(Information given Opens)

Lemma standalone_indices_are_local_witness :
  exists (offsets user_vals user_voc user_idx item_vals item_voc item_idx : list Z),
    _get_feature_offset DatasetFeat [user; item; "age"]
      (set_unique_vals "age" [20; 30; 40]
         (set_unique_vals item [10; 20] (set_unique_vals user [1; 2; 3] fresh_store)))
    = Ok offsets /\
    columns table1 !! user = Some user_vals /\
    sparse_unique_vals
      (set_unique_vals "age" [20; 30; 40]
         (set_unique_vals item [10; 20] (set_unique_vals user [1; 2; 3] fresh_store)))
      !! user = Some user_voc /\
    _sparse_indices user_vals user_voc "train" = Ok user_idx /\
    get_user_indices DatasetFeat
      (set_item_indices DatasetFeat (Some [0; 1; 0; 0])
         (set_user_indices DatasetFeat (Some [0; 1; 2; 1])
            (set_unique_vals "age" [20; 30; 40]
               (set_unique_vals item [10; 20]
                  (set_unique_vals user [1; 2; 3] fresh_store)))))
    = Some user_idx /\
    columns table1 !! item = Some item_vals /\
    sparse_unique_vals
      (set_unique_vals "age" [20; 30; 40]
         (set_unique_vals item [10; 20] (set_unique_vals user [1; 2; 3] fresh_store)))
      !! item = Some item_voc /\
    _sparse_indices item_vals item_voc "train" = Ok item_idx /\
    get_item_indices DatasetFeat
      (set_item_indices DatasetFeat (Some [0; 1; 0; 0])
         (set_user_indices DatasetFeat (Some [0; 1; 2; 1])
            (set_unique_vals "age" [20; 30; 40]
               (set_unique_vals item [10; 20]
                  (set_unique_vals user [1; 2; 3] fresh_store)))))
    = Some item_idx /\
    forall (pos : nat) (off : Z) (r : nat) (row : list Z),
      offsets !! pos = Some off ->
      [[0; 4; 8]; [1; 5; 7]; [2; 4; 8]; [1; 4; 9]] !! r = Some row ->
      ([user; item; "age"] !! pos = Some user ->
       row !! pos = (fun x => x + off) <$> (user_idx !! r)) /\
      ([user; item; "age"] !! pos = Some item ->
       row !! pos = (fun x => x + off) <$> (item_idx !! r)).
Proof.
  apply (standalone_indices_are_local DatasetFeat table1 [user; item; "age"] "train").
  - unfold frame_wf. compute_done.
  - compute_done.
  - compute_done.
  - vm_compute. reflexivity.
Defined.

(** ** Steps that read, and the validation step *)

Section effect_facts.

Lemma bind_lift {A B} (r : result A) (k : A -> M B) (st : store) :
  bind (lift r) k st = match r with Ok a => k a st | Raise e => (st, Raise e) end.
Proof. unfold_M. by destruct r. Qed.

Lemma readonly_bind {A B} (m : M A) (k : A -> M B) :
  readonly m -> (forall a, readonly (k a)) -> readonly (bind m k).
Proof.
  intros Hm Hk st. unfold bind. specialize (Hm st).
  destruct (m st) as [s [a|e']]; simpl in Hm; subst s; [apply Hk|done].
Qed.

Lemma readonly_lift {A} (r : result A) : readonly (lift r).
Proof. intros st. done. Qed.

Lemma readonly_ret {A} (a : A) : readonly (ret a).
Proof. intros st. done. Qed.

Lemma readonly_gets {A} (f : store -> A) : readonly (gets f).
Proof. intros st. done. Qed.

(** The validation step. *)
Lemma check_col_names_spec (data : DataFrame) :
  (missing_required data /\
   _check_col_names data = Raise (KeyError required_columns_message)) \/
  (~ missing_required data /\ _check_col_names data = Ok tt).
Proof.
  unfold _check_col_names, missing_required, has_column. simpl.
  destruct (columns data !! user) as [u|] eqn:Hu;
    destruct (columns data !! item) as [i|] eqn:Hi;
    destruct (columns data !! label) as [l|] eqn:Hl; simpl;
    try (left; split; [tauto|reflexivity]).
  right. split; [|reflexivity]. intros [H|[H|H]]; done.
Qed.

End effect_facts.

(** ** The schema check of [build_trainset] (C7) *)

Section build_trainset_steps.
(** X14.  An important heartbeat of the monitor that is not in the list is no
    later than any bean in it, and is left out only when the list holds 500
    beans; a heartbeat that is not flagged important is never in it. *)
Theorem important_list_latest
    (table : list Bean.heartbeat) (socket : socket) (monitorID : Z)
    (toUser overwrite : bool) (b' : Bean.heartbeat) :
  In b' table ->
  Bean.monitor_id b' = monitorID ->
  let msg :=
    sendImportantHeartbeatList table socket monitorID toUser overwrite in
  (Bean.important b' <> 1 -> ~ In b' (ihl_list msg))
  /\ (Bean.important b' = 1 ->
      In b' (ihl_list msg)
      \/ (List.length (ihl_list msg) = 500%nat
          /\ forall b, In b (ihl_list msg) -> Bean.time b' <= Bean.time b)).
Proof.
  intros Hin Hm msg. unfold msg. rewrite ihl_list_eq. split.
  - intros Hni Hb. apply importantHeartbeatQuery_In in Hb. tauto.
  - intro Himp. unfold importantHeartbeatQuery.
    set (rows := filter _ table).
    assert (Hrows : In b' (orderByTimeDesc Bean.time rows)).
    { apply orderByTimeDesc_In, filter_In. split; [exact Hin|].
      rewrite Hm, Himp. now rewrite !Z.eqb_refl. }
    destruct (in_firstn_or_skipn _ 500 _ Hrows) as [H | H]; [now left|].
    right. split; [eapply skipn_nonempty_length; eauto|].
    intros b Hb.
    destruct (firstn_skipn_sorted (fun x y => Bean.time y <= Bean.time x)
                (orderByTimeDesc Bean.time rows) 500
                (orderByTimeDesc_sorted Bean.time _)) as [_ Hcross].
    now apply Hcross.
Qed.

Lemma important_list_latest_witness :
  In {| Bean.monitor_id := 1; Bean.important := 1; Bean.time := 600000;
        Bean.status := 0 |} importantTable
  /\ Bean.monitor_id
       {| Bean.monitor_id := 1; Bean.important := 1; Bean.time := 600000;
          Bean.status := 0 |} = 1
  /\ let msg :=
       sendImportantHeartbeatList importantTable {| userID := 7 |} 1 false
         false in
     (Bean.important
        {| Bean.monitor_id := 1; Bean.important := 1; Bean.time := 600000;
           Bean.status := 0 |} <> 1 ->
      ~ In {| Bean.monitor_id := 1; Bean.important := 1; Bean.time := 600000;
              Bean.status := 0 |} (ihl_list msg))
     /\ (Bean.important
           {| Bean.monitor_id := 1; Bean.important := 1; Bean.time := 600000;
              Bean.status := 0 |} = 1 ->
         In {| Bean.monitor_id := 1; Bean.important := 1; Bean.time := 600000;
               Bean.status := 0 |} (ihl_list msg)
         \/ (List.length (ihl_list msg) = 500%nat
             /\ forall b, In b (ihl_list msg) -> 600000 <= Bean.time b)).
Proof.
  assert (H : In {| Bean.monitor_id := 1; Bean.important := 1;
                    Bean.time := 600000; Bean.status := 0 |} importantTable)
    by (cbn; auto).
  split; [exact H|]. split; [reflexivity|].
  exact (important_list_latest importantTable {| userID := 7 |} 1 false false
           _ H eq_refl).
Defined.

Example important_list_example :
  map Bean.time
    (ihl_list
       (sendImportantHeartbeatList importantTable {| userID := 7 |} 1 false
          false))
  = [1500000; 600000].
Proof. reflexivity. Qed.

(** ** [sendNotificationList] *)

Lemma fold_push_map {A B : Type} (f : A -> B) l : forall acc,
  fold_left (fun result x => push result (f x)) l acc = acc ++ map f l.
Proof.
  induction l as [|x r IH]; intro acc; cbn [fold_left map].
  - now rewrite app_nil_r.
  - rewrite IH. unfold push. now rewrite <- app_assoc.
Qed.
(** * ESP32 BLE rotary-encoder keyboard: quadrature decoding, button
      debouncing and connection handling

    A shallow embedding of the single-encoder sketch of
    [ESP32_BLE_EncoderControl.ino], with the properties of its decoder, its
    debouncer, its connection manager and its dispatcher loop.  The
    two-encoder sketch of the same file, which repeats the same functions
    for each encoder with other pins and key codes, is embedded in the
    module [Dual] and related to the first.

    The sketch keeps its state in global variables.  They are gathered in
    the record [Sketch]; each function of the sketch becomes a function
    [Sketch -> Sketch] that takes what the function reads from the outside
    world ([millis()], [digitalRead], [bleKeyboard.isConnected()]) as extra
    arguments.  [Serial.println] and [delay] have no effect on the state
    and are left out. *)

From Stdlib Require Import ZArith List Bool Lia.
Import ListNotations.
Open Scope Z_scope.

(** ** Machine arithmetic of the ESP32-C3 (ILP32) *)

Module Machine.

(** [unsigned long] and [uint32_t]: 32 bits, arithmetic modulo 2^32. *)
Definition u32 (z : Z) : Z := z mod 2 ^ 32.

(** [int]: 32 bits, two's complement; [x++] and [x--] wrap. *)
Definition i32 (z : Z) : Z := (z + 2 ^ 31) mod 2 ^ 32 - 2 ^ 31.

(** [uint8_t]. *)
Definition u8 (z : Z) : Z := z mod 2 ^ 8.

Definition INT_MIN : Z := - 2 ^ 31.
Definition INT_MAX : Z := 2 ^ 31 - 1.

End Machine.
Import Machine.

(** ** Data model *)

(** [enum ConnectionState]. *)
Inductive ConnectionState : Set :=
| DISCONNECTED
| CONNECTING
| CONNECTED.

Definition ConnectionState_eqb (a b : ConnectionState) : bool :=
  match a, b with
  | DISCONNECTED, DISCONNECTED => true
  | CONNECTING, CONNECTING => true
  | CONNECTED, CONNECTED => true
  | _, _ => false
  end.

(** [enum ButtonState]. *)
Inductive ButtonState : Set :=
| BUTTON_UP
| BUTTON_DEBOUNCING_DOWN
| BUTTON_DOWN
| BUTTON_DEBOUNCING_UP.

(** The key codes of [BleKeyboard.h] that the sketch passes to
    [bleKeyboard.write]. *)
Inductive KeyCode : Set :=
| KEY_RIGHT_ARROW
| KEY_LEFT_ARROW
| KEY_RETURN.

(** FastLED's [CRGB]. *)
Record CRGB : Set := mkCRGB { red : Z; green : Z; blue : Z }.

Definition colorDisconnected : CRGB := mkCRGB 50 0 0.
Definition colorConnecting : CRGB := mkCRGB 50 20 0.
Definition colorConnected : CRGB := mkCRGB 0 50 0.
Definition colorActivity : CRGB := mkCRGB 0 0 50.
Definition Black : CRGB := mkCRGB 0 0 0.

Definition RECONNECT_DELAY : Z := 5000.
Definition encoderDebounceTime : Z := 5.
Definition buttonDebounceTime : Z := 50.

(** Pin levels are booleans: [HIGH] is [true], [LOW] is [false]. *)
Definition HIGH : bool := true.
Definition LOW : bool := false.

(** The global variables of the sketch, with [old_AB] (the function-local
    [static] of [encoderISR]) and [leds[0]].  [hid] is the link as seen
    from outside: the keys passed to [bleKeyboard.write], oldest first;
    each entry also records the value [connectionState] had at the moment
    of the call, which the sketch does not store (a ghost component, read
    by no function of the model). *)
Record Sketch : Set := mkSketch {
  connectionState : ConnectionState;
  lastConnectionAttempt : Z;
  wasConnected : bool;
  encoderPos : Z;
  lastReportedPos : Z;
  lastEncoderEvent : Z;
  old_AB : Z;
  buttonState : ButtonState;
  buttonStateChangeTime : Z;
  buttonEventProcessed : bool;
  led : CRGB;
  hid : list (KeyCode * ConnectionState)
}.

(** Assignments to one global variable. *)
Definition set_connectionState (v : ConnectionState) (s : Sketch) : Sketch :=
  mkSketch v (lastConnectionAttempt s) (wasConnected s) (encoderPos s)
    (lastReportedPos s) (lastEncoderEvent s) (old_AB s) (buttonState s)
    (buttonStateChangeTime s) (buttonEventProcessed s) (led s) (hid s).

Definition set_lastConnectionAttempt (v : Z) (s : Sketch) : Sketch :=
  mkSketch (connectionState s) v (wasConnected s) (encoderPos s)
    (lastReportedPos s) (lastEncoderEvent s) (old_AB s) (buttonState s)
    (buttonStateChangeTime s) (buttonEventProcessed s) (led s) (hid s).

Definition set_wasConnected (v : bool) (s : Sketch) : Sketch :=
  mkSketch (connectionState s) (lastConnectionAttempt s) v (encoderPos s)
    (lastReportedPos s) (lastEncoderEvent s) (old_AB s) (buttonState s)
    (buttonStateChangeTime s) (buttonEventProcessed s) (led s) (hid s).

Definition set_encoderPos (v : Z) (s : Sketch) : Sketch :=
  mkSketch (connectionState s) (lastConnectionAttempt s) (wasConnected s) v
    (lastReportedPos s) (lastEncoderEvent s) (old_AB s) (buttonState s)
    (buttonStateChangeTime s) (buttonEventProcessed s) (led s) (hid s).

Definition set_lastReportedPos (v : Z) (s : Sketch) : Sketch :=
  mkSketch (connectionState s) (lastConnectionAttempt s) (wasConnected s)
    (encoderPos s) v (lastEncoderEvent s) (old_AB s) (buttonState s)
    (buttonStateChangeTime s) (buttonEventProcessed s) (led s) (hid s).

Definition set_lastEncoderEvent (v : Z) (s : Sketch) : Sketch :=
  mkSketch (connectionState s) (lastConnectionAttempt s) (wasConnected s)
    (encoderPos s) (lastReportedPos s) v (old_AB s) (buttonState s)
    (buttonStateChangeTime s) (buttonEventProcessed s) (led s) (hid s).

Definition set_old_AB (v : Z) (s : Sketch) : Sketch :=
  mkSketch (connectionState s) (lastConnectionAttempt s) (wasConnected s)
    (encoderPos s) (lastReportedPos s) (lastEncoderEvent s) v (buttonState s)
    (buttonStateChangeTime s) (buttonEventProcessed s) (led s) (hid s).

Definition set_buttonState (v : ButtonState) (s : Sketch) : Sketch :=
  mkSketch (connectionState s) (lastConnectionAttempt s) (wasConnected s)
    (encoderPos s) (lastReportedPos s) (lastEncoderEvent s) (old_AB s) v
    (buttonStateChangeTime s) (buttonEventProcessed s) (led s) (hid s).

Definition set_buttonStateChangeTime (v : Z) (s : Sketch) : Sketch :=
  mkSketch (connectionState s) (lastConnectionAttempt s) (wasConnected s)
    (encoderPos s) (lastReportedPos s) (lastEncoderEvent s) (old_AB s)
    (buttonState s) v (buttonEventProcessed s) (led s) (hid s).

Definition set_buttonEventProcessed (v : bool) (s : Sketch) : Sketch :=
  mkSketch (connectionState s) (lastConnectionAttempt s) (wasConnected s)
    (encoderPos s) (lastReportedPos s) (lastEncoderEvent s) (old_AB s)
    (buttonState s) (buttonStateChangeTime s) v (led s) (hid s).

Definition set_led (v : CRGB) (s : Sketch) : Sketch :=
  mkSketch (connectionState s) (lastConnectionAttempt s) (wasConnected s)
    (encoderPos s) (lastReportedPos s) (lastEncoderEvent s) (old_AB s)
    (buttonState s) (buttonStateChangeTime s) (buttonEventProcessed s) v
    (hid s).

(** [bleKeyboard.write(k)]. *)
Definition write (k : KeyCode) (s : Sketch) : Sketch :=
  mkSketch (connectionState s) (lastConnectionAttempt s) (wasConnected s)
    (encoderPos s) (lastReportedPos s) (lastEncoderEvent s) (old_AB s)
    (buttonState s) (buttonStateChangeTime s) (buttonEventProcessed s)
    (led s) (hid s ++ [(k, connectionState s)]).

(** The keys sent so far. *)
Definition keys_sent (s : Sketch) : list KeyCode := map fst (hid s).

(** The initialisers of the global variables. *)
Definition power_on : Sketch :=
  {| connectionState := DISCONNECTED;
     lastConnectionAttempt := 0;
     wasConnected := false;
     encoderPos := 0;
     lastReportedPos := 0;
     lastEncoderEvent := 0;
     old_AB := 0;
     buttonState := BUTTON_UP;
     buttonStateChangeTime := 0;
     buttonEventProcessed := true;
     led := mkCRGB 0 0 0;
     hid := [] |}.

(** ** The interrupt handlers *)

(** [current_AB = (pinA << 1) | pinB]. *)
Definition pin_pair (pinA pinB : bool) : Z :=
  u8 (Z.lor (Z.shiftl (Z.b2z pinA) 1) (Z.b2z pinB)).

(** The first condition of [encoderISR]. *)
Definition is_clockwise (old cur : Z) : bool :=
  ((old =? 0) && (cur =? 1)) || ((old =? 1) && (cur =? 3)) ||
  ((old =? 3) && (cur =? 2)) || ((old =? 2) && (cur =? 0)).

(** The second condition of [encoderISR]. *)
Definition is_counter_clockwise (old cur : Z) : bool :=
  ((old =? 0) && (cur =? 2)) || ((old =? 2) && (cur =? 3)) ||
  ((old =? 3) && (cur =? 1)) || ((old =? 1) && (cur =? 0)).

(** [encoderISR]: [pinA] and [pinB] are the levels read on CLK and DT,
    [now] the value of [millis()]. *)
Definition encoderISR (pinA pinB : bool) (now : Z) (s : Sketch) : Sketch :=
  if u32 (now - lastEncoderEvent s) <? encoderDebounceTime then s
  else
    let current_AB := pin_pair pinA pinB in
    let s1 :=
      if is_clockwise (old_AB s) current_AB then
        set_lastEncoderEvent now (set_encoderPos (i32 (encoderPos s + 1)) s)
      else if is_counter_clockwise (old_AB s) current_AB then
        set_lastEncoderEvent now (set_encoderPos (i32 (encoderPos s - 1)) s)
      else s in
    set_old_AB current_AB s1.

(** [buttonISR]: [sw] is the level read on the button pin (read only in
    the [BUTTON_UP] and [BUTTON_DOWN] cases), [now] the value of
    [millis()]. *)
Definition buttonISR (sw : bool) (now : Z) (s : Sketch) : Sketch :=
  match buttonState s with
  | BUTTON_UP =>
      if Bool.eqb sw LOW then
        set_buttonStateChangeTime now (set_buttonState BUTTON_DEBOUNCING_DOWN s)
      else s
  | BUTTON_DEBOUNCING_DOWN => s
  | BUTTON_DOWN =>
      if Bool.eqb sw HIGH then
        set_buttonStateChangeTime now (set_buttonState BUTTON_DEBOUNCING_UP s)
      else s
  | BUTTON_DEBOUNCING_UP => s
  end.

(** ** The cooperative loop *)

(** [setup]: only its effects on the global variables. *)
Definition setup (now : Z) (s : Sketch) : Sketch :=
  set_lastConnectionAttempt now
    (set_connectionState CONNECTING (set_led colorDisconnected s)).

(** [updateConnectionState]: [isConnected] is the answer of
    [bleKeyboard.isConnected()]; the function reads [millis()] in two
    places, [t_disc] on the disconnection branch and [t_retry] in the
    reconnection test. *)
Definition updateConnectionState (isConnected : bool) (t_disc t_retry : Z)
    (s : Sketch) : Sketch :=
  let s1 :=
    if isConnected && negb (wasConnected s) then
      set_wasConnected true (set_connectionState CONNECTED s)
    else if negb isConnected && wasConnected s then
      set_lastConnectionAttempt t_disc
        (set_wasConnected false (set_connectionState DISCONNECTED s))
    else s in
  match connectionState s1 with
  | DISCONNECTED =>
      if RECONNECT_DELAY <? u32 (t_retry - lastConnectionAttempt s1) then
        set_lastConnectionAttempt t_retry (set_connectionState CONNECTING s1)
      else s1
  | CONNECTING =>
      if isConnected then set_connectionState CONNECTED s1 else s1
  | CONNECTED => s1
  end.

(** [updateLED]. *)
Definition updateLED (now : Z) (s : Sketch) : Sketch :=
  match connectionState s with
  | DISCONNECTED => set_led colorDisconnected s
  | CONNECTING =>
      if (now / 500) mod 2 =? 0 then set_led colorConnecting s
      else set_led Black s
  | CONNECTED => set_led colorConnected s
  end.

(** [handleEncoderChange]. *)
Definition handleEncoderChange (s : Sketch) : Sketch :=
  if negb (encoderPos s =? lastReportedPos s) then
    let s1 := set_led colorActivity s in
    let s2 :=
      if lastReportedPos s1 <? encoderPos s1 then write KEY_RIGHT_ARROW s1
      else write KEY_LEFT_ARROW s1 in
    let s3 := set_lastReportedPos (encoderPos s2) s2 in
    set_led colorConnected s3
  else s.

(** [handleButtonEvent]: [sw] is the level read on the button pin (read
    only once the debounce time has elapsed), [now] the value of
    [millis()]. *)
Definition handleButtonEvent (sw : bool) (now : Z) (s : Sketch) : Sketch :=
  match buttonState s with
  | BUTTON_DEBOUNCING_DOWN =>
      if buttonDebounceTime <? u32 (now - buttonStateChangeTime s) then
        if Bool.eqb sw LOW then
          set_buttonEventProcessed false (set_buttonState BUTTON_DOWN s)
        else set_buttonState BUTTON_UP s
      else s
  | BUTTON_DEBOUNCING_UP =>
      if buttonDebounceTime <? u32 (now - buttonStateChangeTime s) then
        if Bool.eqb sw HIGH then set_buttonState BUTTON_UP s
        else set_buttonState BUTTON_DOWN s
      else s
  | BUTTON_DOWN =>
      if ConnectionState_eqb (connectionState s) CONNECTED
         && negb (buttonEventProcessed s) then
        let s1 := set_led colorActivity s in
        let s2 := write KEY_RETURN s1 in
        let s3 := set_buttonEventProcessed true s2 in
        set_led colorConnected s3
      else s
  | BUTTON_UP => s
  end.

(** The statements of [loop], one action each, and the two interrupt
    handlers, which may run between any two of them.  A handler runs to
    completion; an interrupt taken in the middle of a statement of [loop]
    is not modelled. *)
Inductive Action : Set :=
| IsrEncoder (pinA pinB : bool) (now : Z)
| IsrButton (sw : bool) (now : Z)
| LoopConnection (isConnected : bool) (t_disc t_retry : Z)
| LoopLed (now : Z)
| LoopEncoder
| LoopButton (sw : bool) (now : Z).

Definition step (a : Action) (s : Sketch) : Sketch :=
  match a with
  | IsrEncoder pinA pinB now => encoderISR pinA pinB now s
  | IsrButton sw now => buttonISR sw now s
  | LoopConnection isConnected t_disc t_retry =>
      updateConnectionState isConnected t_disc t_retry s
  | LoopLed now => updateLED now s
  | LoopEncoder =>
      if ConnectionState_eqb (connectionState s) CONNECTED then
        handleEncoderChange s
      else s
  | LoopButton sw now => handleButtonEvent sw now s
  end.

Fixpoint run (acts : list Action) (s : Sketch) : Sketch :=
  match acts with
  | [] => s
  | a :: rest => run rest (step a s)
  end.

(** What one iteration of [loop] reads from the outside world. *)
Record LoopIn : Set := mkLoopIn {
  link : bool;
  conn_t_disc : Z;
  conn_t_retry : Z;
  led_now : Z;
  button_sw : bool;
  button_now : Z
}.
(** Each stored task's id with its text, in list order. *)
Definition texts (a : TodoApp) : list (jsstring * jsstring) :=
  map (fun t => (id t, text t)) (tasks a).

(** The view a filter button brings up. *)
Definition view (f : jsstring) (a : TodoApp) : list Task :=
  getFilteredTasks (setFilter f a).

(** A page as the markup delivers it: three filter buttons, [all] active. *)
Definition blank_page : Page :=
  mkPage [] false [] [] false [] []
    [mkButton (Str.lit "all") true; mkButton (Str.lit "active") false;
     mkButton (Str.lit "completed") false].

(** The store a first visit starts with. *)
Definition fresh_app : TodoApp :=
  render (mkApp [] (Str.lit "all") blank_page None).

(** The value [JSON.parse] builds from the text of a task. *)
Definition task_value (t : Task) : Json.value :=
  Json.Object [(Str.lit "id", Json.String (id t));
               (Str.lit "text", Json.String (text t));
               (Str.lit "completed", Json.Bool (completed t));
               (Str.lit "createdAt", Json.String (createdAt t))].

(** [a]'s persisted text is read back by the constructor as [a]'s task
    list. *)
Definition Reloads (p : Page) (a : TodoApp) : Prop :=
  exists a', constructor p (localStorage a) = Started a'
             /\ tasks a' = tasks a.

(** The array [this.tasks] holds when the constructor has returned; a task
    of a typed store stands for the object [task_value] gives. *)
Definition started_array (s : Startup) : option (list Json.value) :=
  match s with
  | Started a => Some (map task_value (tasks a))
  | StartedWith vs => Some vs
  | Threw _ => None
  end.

(Information given Closes)

» **Problem**: Each line in the listing above that contains "match" should be copied.

» **Answer below**:
  bind (lift r) k st = match r with Ok a => k a st | Raise e => (st, Raise e) end.
  match a, b with
  match buttonState s with
  match connectionState s1 with
  match connectionState s with
  match buttonState s with
  match a with
  match acts with
  match s with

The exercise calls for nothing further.